(** X4. [Available] on a limiter in good order, for a registered identity
    or with a default config the bucket constructor accepts, always returns
    a value between 0 and the capacity of the identity's bucket, and it
    neither writes to the store nor logs. *)
Theorem Available_returns_within_capacity (id : bytes) (now : Z)
        (r : PersistedRateLimiter) :
  limiter_ok r now ->
  is_Some (initialized r !! id) \/ valid_config (defaultConfig r) = true ->
  exists a r' l tb,
    Available id now r = Returns a r' /\
    initialized r' !! id = Some l /\ heap r' !! l = Some tb /\
    0 <= a <= capacity tb /\ db r' = db r /\ logged r' = logged r.
Proof.
  intros Hok Hsrc.
  destruct (wp_never _ _ _ (Available_wp id now r Hok Hsrc))
    as (a & r' & Hrun & _ & Hd & Hlg & l & tb & Hi & Hl & _ & Ha).
  exists a, r', l, tb. auto 10.
Qed.

(** X5. [Remove] on a limiter in good order never panics. Either the
    blacklist write failed, the blacklisting error is returned and nothing
    has changed; or the identity is evicted from the registry, whether the
    snapshot write succeeded ([nil]) or failed (the capacity write error). *)
Theorem Remove_returns_and_evicts (id : bytes) (D now : Z) (r : PersistedRateLimiter) :
  limiter_ok r now ->
  exists res r',
    Remove id D now r = Returns res r' /\
    ((exists e, res = Some (ErrBlacklisting id e) /\ r' = r) \/
     (initialized r' = delete id (initialized r) /\
      (res = None \/ exists cap e, res = Some (ErrWriteCapacity cap id e)))).
Proof.
  intros Hok.
  destruct (wp_never _ _ _ (Remove_wp id D now r Hok)) as (res & r' & Hrun & _ & H).
  eauto.
Qed.

(** X6. [UpdateConfig] never returns an error and never touches the store
    or the log: whatever it does stays in memory. On a registered identity,
    with a config the bucket constructor accepts, it always returns. *)
Theorem UpdateConfig_in_memory_only (id : bytes) (config : Config) (now : Z)
        (r : PersistedRateLimiter) :
  limiter_ok r now ->
  (forall res r', UpdateConfig id config now r = Returns res r' ->
                  res = None /\ db r' = db r /\ logged r' = logged r) /\
  (is_Some (initialized r !! id) -> valid_config config = true ->
   exists r', UpdateConfig id config now r = Returns None r').
Proof.
  intros Hok. pose proof (UpdateConfig_wp id config now r Hok) as Hwp. split.
  - intros res r' Hrun.
    destruct (wp_returns _ _ _ _ _ _ Hwp Hrun) as (_ & ? & ? & ? & _). auto.
  - intros [l Hi] Hv. unfold wp in Hwp.
    destruct (UpdateConfig id config now r) as [res r'|p].
    + destruct Hwp as (_ & -> & _). eauto.
    + destruct Hwp as [[_ Hn]|[_ Hn]]; congruence.
Qed.

(** ** [Remove]: edge cases *)

Lemma set_initialized_delete_absent (id : bytes) (r : PersistedRateLimiter) :
  initialized r !! id = None -> set_initialized (delete id (initialized r)) r = r.
Proof. intros Hi. unfold set_initialized. rewrite (delete_id _ _ Hi). now destruct r. Qed.

(** X7. [Remove] of an identity that has no bucket never writes a
    capacity snapshot: without a ban it changes nothing at all, with a ban
    (and a store that takes the write) it only stores the blacklist record,
    whose value is the big-endian Unix second of [now + D]. *)
Theorem Remove_unregistered (id : bytes) (D now : Z) (r : PersistedRateLimiter) :
  initialized r !! id = None ->
  (D = 0 -> Remove id D now r = Returns None r) /\
  (D <> 0 -> faulty (db r) OpPut (Key RateLimitBlacklist (prefix r) id) = false ->
   Remove id D now r =
     Returns None
       (set_db (mkDB (<[Key RateLimitBlacklist (prefix r) id
                         := PutUint64 (uint64 (Unix (now + D)))]> (data (db r)))
                     (faulty (db r))) r)).
Proof.
  intros Hi. split.
  - intros ->. unfold Remove, bind at 1. rewrite decide_False by (intros H; now apply H).
    cbn [ret]. unfold bind, get_limiter. rewrite Hi.
    now rewrite (set_initialized_delete_absent id r Hi).
  - intros HD Hf. unfold Remove, bind at 1. rewrite decide_True by exact HD.
    unfold blacklist, bind at 1 2, get_limiter, Put, db_Put. rewrite Hf.
    cbn [ret]. unfold bind, get_limiter. cbn [initialized set_db]. rewrite Hi.
    unfold ret. f_equal.
    apply (set_initialized_delete_absent id (set_db _ r)). exact Hi.
Qed.

(** X8. When the blacklist write of [Remove(id, D)], [D <> 0], fails,
    the error is returned and the removal does not proceed: the limiter is
    exactly as before, the bucket is still registered. *)
Theorem Remove_blacklist_failure_changes_nothing (id : bytes) (D now : Z)
        (r : PersistedRateLimiter) :
  D <> 0 ->
  faulty (db r) OpPut (Key RateLimitBlacklist (prefix r) id) = true ->
  Remove id D now r = Returns (Some (ErrBlacklisting id ErrIO)) r.
Proof.
  intros HD Hf. unfold Remove, bind at 1. rewrite decide_True by exact HD.
  unfold blacklist, bind at 1 2, get_limiter, Put, db_Put. rewrite Hf.
  cbn [ret]. now destruct r.
Qed.

Lemma loadCapacity_absent (id : bytes) (l : loc) (now : Z) (r : PersistedRateLimiter)
      (val : bytes) :
  db_Get (db r) (Key RateLimitCapacity (prefix r) id) = (val, Some ErrNotFound) ->
  Create_loadCapacity id l now r = Returns None r.
Proof.
  intros Hg. unfold Create_loadCapacity, bind, get_limiter, Get. rewrite Hg.
  now rewrite decide_True by reflexivity.
Qed.

Lemma db_Get_absent (d : DB) (k : bytes) :
  faulty d OpGet k = false -> data d !! k = None -> db_Get d k = ([], Some ErrNotFound).
Proof. intros Hf Hd. unfold db_Get. now rewrite Hf, Hd. Qed.

(** A first [Create] on a store without snapshot for the identity. *)
Lemma Create_fresh_full (id : bytes) (now : Z) (r r1 : PersistedRateLimiter)
      (cfg : Config) (val : bytes) :
  Create_checkBlacklist id now r = Returns None r1 ->
  Create_loadConfig id r1 = Returns (inr cfg) r1 ->
  initialized r1 !! id = None -> valid_config cfg = true ->
  db_Get (db r1) (Key RateLimitCapacity (prefix r1) id) = (val, Some ErrNotFound) ->
  exists tb,
    newBucket cfg now = Some tb /\
    Create id now r = Returns None (registered_with id tb r1) /\
    exists r'',
      Available id now (registered_with id tb r1) = Returns (int64 (Capacity cfg)) r''.
Proof.
  intros Hc Hl Hi Hv Hg.
  destruct (proj2 (newBucket_valid cfg now) Hv) as [tb Hnew].
  destruct (newBucket_inv _ _ _ Hnew) as (_ & Hfull & Hcap & Hs).
  exists tb. split; [exact Hnew|].
  pose proof (getOrCreate_fresh id cfg now r1 tb Hi Hnew) as Hget.
  fold (registered_with id tb r1) in Hget.
  destruct (registered_with_lookup id tb r1) as [Hi2 Hl2].
  split.
  - rewrite (Create_steps _ _ _ _ _ _ _ _ Hc Hl Hget).
    apply (loadCapacity_absent id _ now _ val). exact Hg.
  - rewrite (Available_registered _ _ _ _ _ Hi2 Hl2), (adjust_settled _ _ Hs).
    eexists. now rewrite Hfull, Hcap.
Qed.

(** X9. When the snapshot write of [Remove(id, 0)] fails, the write error
    is returned, yet the bucket is already gone from the registry and the
    store is unchanged: the consumed budget is lost. With no older snapshot
    in the store, the next [Create(id)] gives the identity a full bucket. *)
Theorem Remove_snapshot_failure_resets_budget (id : bytes) (t0 : Z)
        (r : PersistedRateLimiter) (l : loc) (tb : Bucket) (cfg : Config) :
  initialized r !! id = Some l -> heap r !! l = Some tb ->
  faulty (db r) OpPut (Key RateLimitCapacity (prefix r) id) = true ->
  faulty (db r) OpGet (Key RateLimitCapacity (prefix r) id) = false ->
  faulty (db r) OpGet (Key RateLimitBlacklist (prefix r) id) = false ->
  data (db r) !! Key RateLimitBlacklist (prefix r) id = None ->
  data (db r) !! Key RateLimitCapacity (prefix r) id = None ->
  Create_loadConfig id r = Returns (inr cfg) r ->
  valid_config cfg = true ->
  exists e r1,
    Remove id 0 t0 r = Returns (Some e) r1 /\
    kind_of e = PersistenceError /\
    initialized r1 !! id = None /\ db r1 = db r /\
    forall t1, exists r2 r3,
      Create id t1 r1 = Returns None r2 /\
      Available id t1 r2 = Returns (int64 (Capacity cfg)) r3.
Proof.
  intros Hi Hl Hput Hgetc Hgetb Hbl Hcapn Hcfg Hv.
  set (r1 := set_heap (<[l := adjustAvailableTokens tb t0]> (heap r))
               (set_initialized (delete id (initialized r)) r)).
  exists (ErrWriteCapacity (capacity tb) id ErrIO), r1.
  split.
  { unfold Remove, bind at 1. rewrite decide_False by (intros H; now apply H).
    cbn [ret]. unfold bind at 1 2, get_limiter. rewrite Hi.
    rewrite (store_spec id l t0 (set_initialized (delete id (initialized r)) r) tb Hl).
    cbn [db prefix set_initialized]. now rewrite Hput. }
  split; [reflexivity|].
  assert (Hi1 : initialized r1 !! id = None) by apply lookup_delete_eq.
  split; [exact Hi1|]. split; [reflexivity|].
  intros t1.
  assert (Hc1 : Create_checkBlacklist id t1 r1 = Returns None r1)
    by (apply checkBlacklist_absent; assumption).
  assert (Hl1 : Create_loadConfig id r1 = Returns (inr cfg) r1)
    by (apply (loadConfig_frame id r r1); auto).
  destruct (Create_fresh_full id t1 r1 r1 cfg [] Hc1 Hl1 Hi1 Hv) as (tbn & _ & Hrun & r3 & Ha).
  { apply db_Get_absent; assumption. }
  eauto.
Qed.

■ EXERCISE ■
Write out the records exactly, starting at the first line and stopping after the line that contains "initialized r' !!".

■ WORKED SOLUTION ■
(** X4. [Available] on a limiter in good order, for a registered identity
    or with a default config the bucket constructor accepts, always returns
    a value between 0 and the capacity of the identity's bucket, and it
    neither writes to the store nor logs. *)
Theorem Available_returns_within_capacity (id : bytes) (now : Z)
        (r : PersistedRateLimiter) :
  limiter_ok r now ->
  is_Some (initialized r !! id) \/ valid_config (defaultConfig r) = true ->
  exists a r' l tb,
    Available id now r = Returns a r' /\
    initialized r' !! id = Some l /\ heap r' !! l = Some tb /\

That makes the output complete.